- [What to work on]: Copy exactly the lines of the data below that run from the line holding "(** The common" through the line holding "(** The index", both ends included.
[Opening Input records section]
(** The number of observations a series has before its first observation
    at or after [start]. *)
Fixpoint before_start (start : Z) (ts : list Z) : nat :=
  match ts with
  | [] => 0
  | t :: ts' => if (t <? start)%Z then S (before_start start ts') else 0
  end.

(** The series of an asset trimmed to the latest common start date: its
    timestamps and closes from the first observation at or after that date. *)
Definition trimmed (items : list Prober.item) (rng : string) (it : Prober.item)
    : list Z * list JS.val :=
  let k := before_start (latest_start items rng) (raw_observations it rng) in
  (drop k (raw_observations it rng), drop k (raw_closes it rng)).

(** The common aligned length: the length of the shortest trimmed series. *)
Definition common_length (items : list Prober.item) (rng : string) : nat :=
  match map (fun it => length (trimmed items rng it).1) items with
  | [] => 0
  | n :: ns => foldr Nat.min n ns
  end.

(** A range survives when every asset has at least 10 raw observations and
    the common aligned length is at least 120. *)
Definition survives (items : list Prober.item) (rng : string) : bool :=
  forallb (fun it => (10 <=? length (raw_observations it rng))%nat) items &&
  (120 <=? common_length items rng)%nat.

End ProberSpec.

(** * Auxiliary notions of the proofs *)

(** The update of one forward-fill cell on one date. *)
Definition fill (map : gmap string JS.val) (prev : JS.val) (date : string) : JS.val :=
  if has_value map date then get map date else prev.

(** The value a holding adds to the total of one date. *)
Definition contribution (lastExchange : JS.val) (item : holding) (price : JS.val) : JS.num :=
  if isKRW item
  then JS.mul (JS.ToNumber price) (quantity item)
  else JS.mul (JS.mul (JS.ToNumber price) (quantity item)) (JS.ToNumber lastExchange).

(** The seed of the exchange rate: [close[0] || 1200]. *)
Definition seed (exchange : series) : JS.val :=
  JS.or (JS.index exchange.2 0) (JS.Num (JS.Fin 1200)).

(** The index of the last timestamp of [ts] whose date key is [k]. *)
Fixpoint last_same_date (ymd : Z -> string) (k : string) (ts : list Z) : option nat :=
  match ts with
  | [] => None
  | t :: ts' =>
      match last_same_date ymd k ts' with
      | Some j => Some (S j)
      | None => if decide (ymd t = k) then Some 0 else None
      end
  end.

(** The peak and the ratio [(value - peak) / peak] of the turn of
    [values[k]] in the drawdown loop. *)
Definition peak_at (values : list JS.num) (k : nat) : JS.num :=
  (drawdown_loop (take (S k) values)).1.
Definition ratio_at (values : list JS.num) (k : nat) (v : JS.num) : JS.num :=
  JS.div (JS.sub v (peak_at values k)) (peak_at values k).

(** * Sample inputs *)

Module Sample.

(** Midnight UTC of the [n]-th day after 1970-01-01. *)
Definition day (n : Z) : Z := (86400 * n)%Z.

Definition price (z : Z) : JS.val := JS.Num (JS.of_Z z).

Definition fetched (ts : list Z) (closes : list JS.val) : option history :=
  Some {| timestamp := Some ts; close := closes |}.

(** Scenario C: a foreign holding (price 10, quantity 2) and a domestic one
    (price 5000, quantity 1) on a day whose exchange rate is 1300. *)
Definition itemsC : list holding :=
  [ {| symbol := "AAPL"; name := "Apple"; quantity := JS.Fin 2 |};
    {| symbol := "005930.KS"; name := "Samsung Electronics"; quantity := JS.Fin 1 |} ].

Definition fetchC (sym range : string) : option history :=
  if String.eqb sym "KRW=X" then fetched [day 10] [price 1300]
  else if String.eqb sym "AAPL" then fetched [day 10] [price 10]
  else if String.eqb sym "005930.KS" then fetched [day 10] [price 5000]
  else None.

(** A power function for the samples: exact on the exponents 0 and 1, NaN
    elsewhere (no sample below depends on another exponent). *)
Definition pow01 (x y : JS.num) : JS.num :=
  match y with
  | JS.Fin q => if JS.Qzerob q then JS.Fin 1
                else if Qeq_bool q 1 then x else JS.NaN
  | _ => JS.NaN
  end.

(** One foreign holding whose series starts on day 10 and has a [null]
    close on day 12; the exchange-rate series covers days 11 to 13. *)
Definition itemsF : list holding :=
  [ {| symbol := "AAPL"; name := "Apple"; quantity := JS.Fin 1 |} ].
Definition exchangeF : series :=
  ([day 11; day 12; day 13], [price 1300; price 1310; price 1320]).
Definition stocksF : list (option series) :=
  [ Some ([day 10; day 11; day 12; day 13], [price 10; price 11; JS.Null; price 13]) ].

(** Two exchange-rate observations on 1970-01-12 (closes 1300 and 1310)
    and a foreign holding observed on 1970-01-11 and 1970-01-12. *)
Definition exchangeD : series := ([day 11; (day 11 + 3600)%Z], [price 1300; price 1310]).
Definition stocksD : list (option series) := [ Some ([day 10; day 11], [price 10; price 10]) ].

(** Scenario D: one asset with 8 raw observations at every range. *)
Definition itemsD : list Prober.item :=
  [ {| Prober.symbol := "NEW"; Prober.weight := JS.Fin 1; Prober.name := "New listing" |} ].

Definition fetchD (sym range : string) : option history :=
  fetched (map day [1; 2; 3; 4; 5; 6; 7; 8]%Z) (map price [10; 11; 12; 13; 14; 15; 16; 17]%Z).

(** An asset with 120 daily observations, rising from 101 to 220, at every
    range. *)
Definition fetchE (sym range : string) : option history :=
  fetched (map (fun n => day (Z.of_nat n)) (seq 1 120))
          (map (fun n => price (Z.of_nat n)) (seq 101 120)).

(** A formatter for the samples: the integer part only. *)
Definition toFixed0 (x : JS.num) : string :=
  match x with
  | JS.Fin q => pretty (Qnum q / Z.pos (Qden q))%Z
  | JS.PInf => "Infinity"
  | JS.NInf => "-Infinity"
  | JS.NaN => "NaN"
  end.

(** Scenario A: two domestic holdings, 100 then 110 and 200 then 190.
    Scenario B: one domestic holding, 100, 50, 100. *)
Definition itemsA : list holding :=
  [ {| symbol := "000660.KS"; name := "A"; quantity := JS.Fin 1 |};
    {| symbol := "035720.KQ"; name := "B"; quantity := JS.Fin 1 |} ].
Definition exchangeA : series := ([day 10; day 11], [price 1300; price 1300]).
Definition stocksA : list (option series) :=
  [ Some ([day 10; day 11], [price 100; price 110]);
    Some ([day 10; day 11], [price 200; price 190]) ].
[Closing Input records section]
- [Response to the exercise]:
(** The common aligned length: the length of the shortest trimmed series. *)
Definition common_length (items : list Prober.item) (rng : string) : nat :=
  match map (fun it => length (trimmed items rng it).1) items with
  | [] => 0
  | n :: ns => foldr Nat.min n ns
  end.

(** A range survives when every asset has at least 10 raw observations and
    the common aligned length is at least 120. *)
Definition survives (items : list Prober.item) (rng : string) : bool :=
  forallb (fun it => (10 <=? length (raw_observations it rng))%nat) items &&
  (120 <=? common_length items rng)%nat.

End ProberSpec.

(** * Auxiliary notions of the proofs *)

(** The update of one forward-fill cell on one date. *)
Definition fill (map : gmap string JS.val) (prev : JS.val) (date : string) : JS.val :=
  if has_value map date then get map date else prev.

(** The value a holding adds to the total of one date. *)
Definition contribution (lastExchange : JS.val) (item : holding) (price : JS.val) : JS.num :=
  if isKRW item
  then JS.mul (JS.ToNumber price) (quantity item)
  else JS.mul (JS.mul (JS.ToNumber price) (quantity item)) (JS.ToNumber lastExchange).

(** The seed of the exchange rate: [close[0] || 1200]. *)
Definition seed (exchange : series) : JS.val :=
  JS.or (JS.index exchange.2 0) (JS.Num (JS.Fin 1200)).

(** The index of the last timestamp of [ts] whose date key is [k]. *)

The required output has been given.